Ein Freund kam kürzlich von einer längeren Motorradtour durch Nordafrika zurück und berichtete, dass in Ländern wie Mauretanien, Mali und Senegal anhand der T-Shirt-Motive im Straßenbild drei Idole sehr präsent seien: Bin Laden, Obama und Che.

Mittwoch, Juni 17, 2009

Jemen

"Nicht der Mörder, der Ermordete ist schuldig", lautet der Titel einer Novelle von Franz Werfel. Nach der Ermordung von Entführungsopfern im Jemen waren vereinzelte Stimmen zu vernehmen, die zwischen den Zeilen hinterfragten, ob die Opfer eine Teilschuld an diesen Verbrechen trifft. Es wurde spekuliert, ob es angemessen war, sich als Bibelschülerin in einem islamischen Land dem Vorwurf der Missionierung, und damit der Aggression von Muslimen auszusetzen, und ob es mit der elterlichen Verantwortung zu vereinbaren war, die eigenen Kinder in Krisenregionen mitzunehmen – auch wenn der Aufenthalt humanitären Zwecken diente.

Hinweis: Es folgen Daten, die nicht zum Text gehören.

Lemma check_if_dfa_true :
  check_if_dfa self = true
  <-> (forall state, state ∈ states self -> epsilon_or_multiple self state = false)
      /\ (forall state, state ∈ states self -> state ∉ accept_states self ->
            has_all_symbols self state = true).
Proof.
  unfold check_if_dfa.
  destruct (existsb (epsilon_or_multiple self) (states self)) eqn:Hex.
  - split; [done|]. intros [Hnone _]. exfalso.
    apply existsb_exists in Hex as (state & Hin%list_elem_of_In & Htrue).
    apply Hnone in Hin. congruence.
  - rewrite forallb_forall. split.
    + intros Hall. split.
      * intros state Hin. destruct (epsilon_or_multiple self state) eqn:E; [|done].
        assert (existsb (epsilon_or_multiple self) (states self) = true); [|congruence].
        apply existsb_exists. exists state. split; [by apply list_elem_of_In|done].
      * intros state Hin Hnot. apply Hall, list_elem_of_In, list_elem_of_filter. done.
    + intros [_ Hall] state [Hnot Hin]%list_elem_of_In%list_elem_of_filter.
      by apply Hall.
Qed.

(** The entries appended for one state. *)
Lemma elem_of_state_violations state v :
  v ∈ state_violations self state
  <-> (state ∉ accept_states self)
      /\ exists symbol, symbol ∈ alphabet self
           /\ ((v = Missing state symbol /\ destinations (transitions self) state symbol = None)
               \/ (v = NotSingle state symbol
                   /\ exists dests, destinations (transitions self) state symbol = Some dests
                                    /\ length dests ≠ 1)).
Proof.
  unfold state_violations, destinations.
  destruct (decide (state ∈ accept_states self)) as [Hacc|Hacc].
  { split; [by intros ?%elem_of_nil|]. by intros [? _]. }
  destruct (transitions self !! state) as [row|].
  - rewrite list_elem_of_In, in_flat_map. split.
    + intros (symbol & Hin%list_elem_of_In & Hv). split; [done|].
      exists symbol. split; [done|].
      destruct (row !! symbol) as [dests|].
      * destruct (decide (length dests ≠ 1)); [|done].
        destruct Hv as [<-|[]]. right. split; [done|]. by exists dests.
      * destruct Hv as [<-|[]]. by left.
    + intros (_ & symbol & Hin & Hv). exists symbol.
      split; [by apply list_elem_of_In|].
      destruct Hv as [[-> ->]|(-> & dests & -> & Hlen)]; [by left|].
      rewrite decide_True by done. by left.
  - rewrite list_elem_of_In, in_map_iff. split.
    + intros (symbol & <- & Hin%list_elem_of_In). split; [done|].
      exists symbol. split; [done|]. by left.
    + intros (_ & symbol & Hin & [[-> _]|(_ & ? & ? & _)]); [|done].
      exists symbol. split; [done|by apply list_elem_of_In].
Qed.

Lemma elem_of_missing_transitions v :
  v ∈ missing_transitions self
  <-> exists state, state ∈ states self /\ v ∈ state_violations self state.
Proof.
  unfold missing_transitions. rewrite list_elem_of_In, in_flat_map.
  split; intros (state & Hin & Hv); exists state;
    (split; [by apply list_elem_of_In|by apply list_elem_of_In]).
Qed.
(** The walk below one entry of a directory leaves the tree ready for the
    visit of another. *)
Lemma ready_sibling p D x y T T' :
  paired srcRoot dstRoot p D -> x <> y -> good T' ->
  frame (p ++ [x]) (D ++ [x]) T T' ->
  ready fs0 (p ++ [y]) (D ++ [y]) T -> ready fs0 (p ++ [y]) (D ++ [y]) T'.
Proof.
  intros (r & -> & ->) Hxy Hgood' Hframe (_ & Hunder & Hstat & Hdest & [jp Hparent]).
  assert (forall q, is_prefix q ((dstRoot ++ r) ++ [y]) = true
                    \/ is_prefix ((dstRoot ++ r) ++ [y]) q = true ->
                    Stat T' q = Stat T q) as Hsame.
  { intros q Hq. apply (frame_Stat _ _ _ _ _ Hframe).
    - destruct (is_prefix ((srcRoot ++ r) ++ [x]) q) eqn:Hs; [|reflexivity].
      exfalso. rewrite <- List.app_assoc in Hs. destruct Hq as [Hq|Hq].
      + pose proof (is_prefix_trans _ _ _ Hs Hq) as H.
        pose proof (regions_apart (r ++ [x]) (r ++ [y]) _ H) as Hf.
        rewrite (List.app_assoc dstRoot r [y]), is_prefix_refl in Hf.
        discriminate.
      + rewrite <- List.app_assoc in Hq.
        rewrite (regions_apart _ _ _ Hs) in Hq. discriminate.
    - destruct (is_prefix ((dstRoot ++ r) ++ [x]) q) eqn:Hs; [|reflexivity].
      exfalso. destruct Hq as [Hq|Hq].
      + pose proof (is_prefix_trans _ _ _ Hs Hq) as H.
        pose proof (sibling_apart (dstRoot ++ r) x y _ Hxy H) as Hf.
        rewrite is_prefix_refl in Hf. discriminate.
      + rewrite (sibling_apart (dstRoot ++ r) x y _ Hxy Hs) in Hq. discriminate. }
  split; [exact Hgood'|]. split; [|split; [|split]].
  - eapply untouched_trans; [exact Hunder|]. apply Hframe. intros q Hq. split.
    + apply (sibling_apart (srcRoot ++ r) y x); [congruence|exact Hq].
    + rewrite <- List.app_assoc in *. apply (regions_apart _ _ _ Hq).
  - rewrite <- Hstat. apply StatErr_frame. intros q Hq. apply Hsame. auto.
  - intros q Hq. rewrite <- (Hdest q Hq). apply Hsame. auto.
  - exists jp. rewrite <- Hparent. apply Hsame. left.
    unfold Dir. rewrite List.removelast_last. apply is_prefix_app. eauto.
Qed.

Lemma source_not_above a b : is_prefix (srcRoot ++ a) (dstRoot ++ b) = false.
Proof.
  destruct (is_prefix (srcRoot ++ a) (dstRoot ++ b)) eqn:E; [|reflexivity].
  pose proof (regions_apart a b _ E) as Hf. rewrite is_prefix_refl in Hf.
  discriminate.
Qed.

Lemma frame_weaken p D x T T' :
  frame (p ++ [x]) (D ++ [x]) T T' -> frame p D T T'.
Proof.
  intros H keep Hk. apply H. intros q Hq. destruct (Hk q Hq) as [H1 H2]. split.
  - destruct (is_prefix (p ++ [x]) q) eqn:E; [|reflexivity].
    rewrite <- H1. symmetry. eapply is_prefix_trans; [|exact E].
    apply is_prefix_app. eauto.
  - destruct (is_prefix (D ++ [x]) q) eqn:E; [|reflexivity].
    rewrite <- H2. symmetry. eapply is_prefix_trans; [|exact E].
    apply is_prefix_app. eauto.
Qed.

Lemma frame_trans p D T1 T2 T3 :
  frame p D T1 T2 -> frame p D T2 T3 -> frame p D T1 T3.
Proof.
  intros H1 H2 keep Hk. eapply untouched_trans; [apply H1|apply H2]; exact Hk.
Qed.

Ist es womöglich der deutschen Mentalität und Geschichte geschuldet, dass die Ursache eines Verbrechens im interkulturellen Konflikt zunächst in der eigenen Kultur gesucht wird? Man stelle sich eine verschleierte Muslima oder einen traditionell gekleideten Imam vor, die Opfer einer politisch oder religiös motivierten Gewalttat in Deutschland werden. Würden sich Stimmen in der islamischen Welt erheben, die den Opfern eine Teilschuld zuweisen, weil diese sich in einem fremden Kulturkreis sichtbar zu ihrer Religion bekannt haben? Vermutlich nicht. Und dies zu Recht, denn es gibt keinen entschuldbaren Grund für Mord.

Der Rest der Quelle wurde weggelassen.